Chapitre 15

Le visage de Xavier Bellache n’existait plus. On avait pressé le double canon du fusil entre ses yeux avant d’appuyer sur la détente. Bello tentait d’extraire la douille du mur. Torse nu, le luthier avait les mains ligotées derrière le dos. La corde était attachée aux rouages de son fauteuil roulant. Sur le sol, sa veste de travail blanche qui ressemblait à celle d’un dentiste, maculée de sang séché. Ses outils étaient entassés pêle-mêle dans un coin de l’établi comme si le meurtrier avait fait table rase avec la crosse du fusil. On s’était servi d’un poinçon effilé pour lui taillader les bras et la poitrine ; Solis effectuait une prise de traces papillaires sur l’outil ensanglanté. Clémenti essayait d’imaginer Ophélie Reix torturant Xavier Bellache avant de lui faire exploser la tête. Difficile.

— Il était très connu dans le quartier, expliqua le lieutenant Félix Mandelot. On dit qu’il ne travaillait que sur les plus beaux instruments. La chambre forte a des portes de trente centimètres d’épaisseur.

— Allons voir, dit Clémenti.

Le capitaine Sanchez dressait déjà son inventaire des lieux sur son calepin. Quatre violons et deux violoncelles. De beaux instruments pendus comme des jambons à des crochets. Dans le fond, une table avec cinq violons au bois sombre posés négligemment. La description faite au téléphone par Mandelot.

— Il y en a pour du fric ! dit le procédurier. Étonnant que ce soit encore là.

— Sur la vidéo, on voit la femme Reix entrer avec un étui à violon et sortir avec deux, intervint Mandelot. Vous y comprenez quelque chose ?

— Pour l’instant, on s’imprègne, dit Sanchez en notant : « Cinq violons de moindre qualité sur une table basse. » À moins qu’on ne s’englue.
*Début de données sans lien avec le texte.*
(* ===== verification/HarnessStats.v ===== *)
(** * What the testers print, and how long a test may take

    [begin], [op], [end], [checkTimeout] and [checkFinished] of [raft/config.go] and
    [kvraft/config.go] (the other two harnesses have [checkTimeout] only), with the clock and the
    test's state as arguments; and the random names and seeds the four harnesses make. *)
From Stdlib Require Import Ascii.
From S2P Require Import Prelude Labrpc LabrpcProofs RaftConfig KVConfig.

(** ** Time *)

(** Times are nanoseconds. *)
Definition Second : Z := 1000000000.

(** [checkTimeout()]: [None] is [t.Fatal]. *)
Definition checkTimeout (failed : bool) (start now : Z) : option unit :=
  if negb failed && (120 * Second <? now - start) then None else Some tt.

(** ** Random names *)

(** [base64.URLEncoding]: three bytes are four characters, the rest is padded. *)
Definition url_char (d : Z) : ascii :=
  ascii_of_N (Z.to_N (
    if d <? 26 then 65 + d else if d <? 52 then 97 + (d - 26) else if d <? 62 then 48 + (d - 52)
    else if d =? 62 then 45 else 95)).
Fixpoint EncodeToString (b : list Z) : string :=
  match b with
  | [] => ""
  | [x] => String (url_char (x / 4)) (String (url_char (x mod 4 * 16)) "==")
  | [x; y] => String (url_char (x / 4)) (String (url_char (x mod 4 * 16 + y / 16))
                (String (url_char (y mod 16 * 4)) "="))
  | x :: y :: z :: b' =>
      String (url_char (x / 4)) (String (url_char (x mod 4 * 16 + y / 16))
        (String (url_char (y mod 16 * 4 + z / 64)) (String (url_char (z mod 64)) (EncodeToString b'))))
  end.

(** [randstring(n)] with what [crand.Read] put into the [2*n] bytes; [None] when the slice [s[0:n]] is out
    of range. *)
Definition randstring (n : Z) (b : list Z) : option string :=
  let s := EncodeToString b in
  if (0 <=? n) && (n <=? Z.of_nat (String.length s)) then Some (String.substring 0 (Z.to_nat n) s) else None.

(** [makeSeed()] with the number below [1 << 62] that [crand.Int] gave. *)
Definition makeSeed (bigx : Z) : Z := wrap_signed 64 bigx.

(** ** The Raft tester *)
Module RaftStats.
Section stats.
Context {Cmd : Type} `{EqDecision Cmd} `{Codec (Z * list (option Cmd))}.
Abbreviation config := (RaftConfig.config (Cmd := Cmd)).

Record stats := mkStats {
  finished : Z; start : Z; t0 : Z; rpcs0 : Z; cmds0 : Z; bytes0 : Z; maxIndex0 : Z;
}.

Definition checkFinished (st : stats) : bool := negb (finished st =? 0).

Definition begin (now : Z) (cfg : config) (st : stats) : stats :=
  mkStats (finished st) (start st) now (RaftConfig.rpcTotal cfg) 0 (RaftConfig.bytesTotal cfg)
    (RaftConfig.maxIndex cfg).

(** The numbers [end] prints. *)
Record Passed := mkPassed { elapsed : Z; npeers : Z; nrpc : Z; nbytes : Z; ncmds : Z }.

(** [end()]: [None] is [t.Fatal] in [checkTimeout]; nothing is printed for a failed test. *)
Definition end_ (failed : bool) (now : Z) (cfg : config) (st : stats) : option (option Passed) :=
  _ ← checkTimeout failed (start st) now;
  if failed then Some None
  else Some (Some (mkPassed (now - t0 st) (RaftConfig.n cfg) (RaftConfig.rpcTotal cfg - rpcs0 st)
                     (RaftConfig.bytesTotal cfg - bytes0 st) (RaftConfig.maxIndex cfg - maxIndex0 st))).
End stats.
End RaftStats.

(** ** The key/value tester *)
Module KVStats.
Record stats := mkStats { start : Z; t0 : Z; rpcs0 : Z; ops : Z }.

Definition begin (now : Z) (cfg : KVConfig.config) (st : stats) : stats :=
  mkStats (start st) now (KVConfig.rpcTotal cfg) 0.

Definition op (st : stats) : stats :=
  mkStats (start st) (t0 st) (rpcs0 st) (wrap_signed 32 (ops st + 1)).

Record Passed := mkPassed { elapsed : Z; npeers : Z; nrpc : Z; nops : Z }.

Definition end_ (failed : bool) (now : Z) (cfg : KVConfig.config) (st : stats) : option (option Passed) :=
  _ ← checkTimeout failed (start st) now;
  if failed then Some None
  else Some (Some (mkPassed (now - t0 st) (KVConfig.n cfg) (KVConfig.rpcTotal cfg - rpcs0 st) (ops st))).
End KVStats.

(** ** What the numbers mean *)

Fixpoint op_times (k : nat) (st : KVStats.stats) : KVStats.stats :=
  match k with O => st | S k => KVStats.op (op_times k st) end.

Lemma op_times_fields k st :
  KVStats.ops st = 0 → Z.of_nat k < 2 ^ 31 →
  op_times k st = KVStats.mkStats (KVStats.start st) (KVStats.t0 st) (KVStats.rpcs0 st) (Z.of_nat k).
Proof.
  intros H0. induction k as [|k IH]; intros Hk; simpl.
  - destruct st. simpl in *. by subst.
  - rewrite IH by lia. unfold KVStats.op. simpl. f_equal. rewrite wrap_signed_small; [lia|lia|].
    lia.
Qed.

(** The accepted requests of a run and of its continuation. *)
Lemma accepts_since evs1 evs2 s1 s2 :
  run evs1 net_init = Next s1 → run evs2 s1 = Next s2 →
  zlen (filter (λ ev, is_accept ev) (evs1 ++ evs2)) < 2 ^ 31 →
  GetTotalCount (net s2) - GetTotalCount (net s1) = zlen (filter (λ ev, is_accept ev) evs2).
Proof.
  intros H1 H2 Hlt. assert (run (evs1 ++ evs2) net_init = Next s2) as H12 by by rewrite (run_app _ _ _ _ H1).
  unfold GetTotalCount. rewrite (count_accepts _ _ H1), (count_accepts _ _ H12), filter_app, length_app.
  rewrite filter_app, length_app in Hlt.
  rewrite !wrap_signed_small; lia.
Qed.

(** What a key/value test prints when it passes: the time since [begin], the number of servers, the RPCs
    the network accepted since [begin] and the clerk calls counted since [begin]. *)
Theorem kv_end_reports evs1 evs2 s1 s2 (cfg1 cfg2 : KVConfig.config) (st : KVStats.stats) (k : nat) (now1 now2 : Z) :
  run evs1 net_init = Next s1 → run evs2 s1 = Next s2 →
  KVConfig.net cfg1 = net s1 → KVConfig.net cfg2 = net s2 →
  zlen (filter (λ ev, is_accept ev) (evs1 ++ evs2)) < 2 ^ 31 → Z.of_nat k < 2 ^ 31 →
  now2 - KVStats.start st ≤ 120 * Second →
  KVStats.end_ false now2 cfg2 (op_times k (KVStats.begin now1 cfg1 st)) =
    Some (Some (KVStats.mkPassed (now2 - now1) (KVConfig.n cfg2)
      (zlen (filter (λ ev, is_accept ev) evs2)) (Z.of_nat k))).
Proof.
  intros H1 H2 Hn1 Hn2 Hlt Hk Ht. rewrite op_times_fields by done. unfold KVStats.end_, checkTimeout.
  simpl. rewrite (proj2 (Z.ltb_ge _ _)) by lia. simpl. unfold KVConfig.rpcTotal.
  rewrite Hn1, Hn2, (accepts_since evs1 evs2 s1 s2) by done. done.
Qed.

(** A random name has the length asked for: [2*n] bytes are enough. *)
Lemma length_EncodeToString b : (length b ≤ String.length (EncodeToString b))%nat.
Proof.
  assert (∀ k b, length b ≤ k → length b ≤ String.length (EncodeToString b))%nat as Hk.
  { clear b. induction k as [|k IH]; intros [|x [|y [|z b]]] Hl; simpl in *; try lia.
    specialize (IH b ltac:(lia)). lia. }
  by apply (Hk (length b)).
Qed.

Lemma substring_length k s : (k ≤ String.length s)%nat → String.length (String.substring 0 k s) = k.
Proof. revert k. induction s as [|a s IH]; intros [|k] Hk; simpl in *; try lia. by rewrite IH by lia. Qed.

Theorem randstring_length (n : Z) (b : list Z) :
  0 ≤ n → zlen b = 2 * n → ∃ s, randstring n b = Some s ∧ Z.of_nat (String.length s) = n.
Proof.
  intros Hn Hb. unfold randstring. pose proof (length_EncodeToString b).
  rewrite (proj2 (andb_true_iff _ _)) by lia. eexists. split; [done|]. rewrite substring_length; lia.
Qed.

(** A seed is the number itself. *)
Theorem makeSeed_small (bigx : Z) : 0 ≤ bigx < 2 ^ 62 → makeSeed bigx = bigx.
Proof. intros Hb. apply wrap_signed_small; [lia|]. lia. Qed.

(** *** Witnesses *)
Lemma kv_end_reports_witness :
  KVStats.end_ false (5 * Second) (KVConfig.mkConfig (net net_init) 3 [] [] ∅ [] ∅ 0 (-1))
    (op_times 2 (KVStats.begin Second (KVConfig.mkConfig (net net_init) 3 [] [] ∅ [] ∅ 0 (-1)) (KVStats.mkStats 0 0 7 9))) =
  Some (Some (KVStats.mkPassed (4 * Second) 3 0 2)).
Proof.
  rewrite (kv_end_reports [] [] net_init net_init
    (KVConfig.mkConfig (net net_init) 3 [] [] ∅ [] ∅ 0 (-1))
    (KVConfig.mkConfig (net net_init) 3 [] [] ∅ [] ∅ 0 (-1)) (KVStats.mkStats 0 0 7 9) 2 Second (5 * Second));
    vm_compute; done.
Defined.

Lemma randstring_length_witness : ∃ s, randstring 2 [0; 255; 16; 7] = Some s ∧ Z.of_nat (String.length s) = 2.
Proof. apply (randstring_length 2 [0; 255; 16; 7]); done. Defined.

Lemma makeSeed_small_witness : makeSeed 12345 = 12345.
Proof. apply makeSeed_small. done. Defined.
Qu’est-ce que tu en penses, Serge ?

— Quelquefois, pour bien s’imprégner, il faut s’engluer. C’est comme pour obtenir ce beau vernis, il faut de nombreuses couches.

— Ce que c’est de travailler avec un esthète ! dit Sanchez avec un petit sifflement. On ne s’ennuie jamais.

Le commissaire s’approcha d’un violon au bois pourpre, se dit qu’il aurait aimé le toucher. Il pensa aussitôt à la photo de Man Ray prise dans les années trente et représentant une femme nue avec des ouïes dans le creux des reins. Il revit le dos de nacre de Louise quand elle s’était redressée en entendant la voix de Donovan dans le haut-parleur. Mais le dos doux de Louise n’avait rien à voir avec le corps torturé dans l’atelier, le sang séché et l’odeur de fin du monde qui avait réussi à se frayer un chemin jusqu’au fond de la chambre forte.

 

Argenson avait dit que « ça puait dru » avant d’aller vomir. Il était coriace pour tout sauf pour les odeurs. Clémenti avait besoin de respirer un peu lui aussi et remplissait ses poumons de fumée de tabac blond devant le 45 de la rue de Rome. Pas pour les mêmes raisons. Il souhaitait réfléchir au calme.

Qu’est-ce qu’Ophélie Reix était venue faire chez Bellache ? En toute apparence, l’abattre. D’autant qu’elle était sa seule visiteuse de la journée. Mais dans quel but ? Le lieutenant Mandelot revenait de chez Secury, la société chargée de la télésurveillance de l’immeuble et avait pris des notes en visionnant la vidéo. Pendant ce long week-end férié, du mercredi soir 31 mai au lundi matin 5 juin, les employés des entreprises installées au 45, rue de Rome avaient tous fait le pont. La caméra qui se déclenchait au passage d’un corps dans le champ du détecteur à infrarouges avait enregistré maintes allées et venues. Le défilé commençait avec l’arrivée matinale de l’homme de la société de nettoyage venu sortir les poubelles. Employés et clients se succédaient puis plus rien à partir de dix-sept heures quarante-cinq. Ophélie Reix était la dernière personne filmée ce mercredi soir. Elle arrivait à dix-huit heures cinquante-cinq et repartait à vingt heures quatorze. Marc Sanchez avait confirmé l’évaluation du lieutenant Mandelot : la mort de Xavier Bellache remontait à mercredi soir ; elle correspondait donc à la « Visitation de l’Ange ». Coïncidence ou soin maniaque ?

À vingt et une heures trente comme prévu, l’artiste retrouvait sa tribu à Ivry-sur-Seine, entre les ponts Nelson Mandela. Aux alentours de vingt-trois heures, elle démarrait sa performance. À deux heures sept, le matin du jeudi de l’Ascension, elle était abattue près du pont de Grenelle et sous les yeux de ses amis. La première cartouche lui emportait une partie du cerveau. Les deux suivantes l’atteignaient au dos, abîmant l’œuvre d’un maître japonais. Œuvre acquise dans la souffrance du bonji. Œuvre représentant une sirène tendant les bras à un ange. Une scène qui aurait pu s’appeler « Ascension et chute de l’Ange sous l’œil de la Sirène », au dire de la jolie Denise de chez TatouRage. Une scène qui appartenait désormais au musée d’Anatomie de l’université de médecine de Tokyo.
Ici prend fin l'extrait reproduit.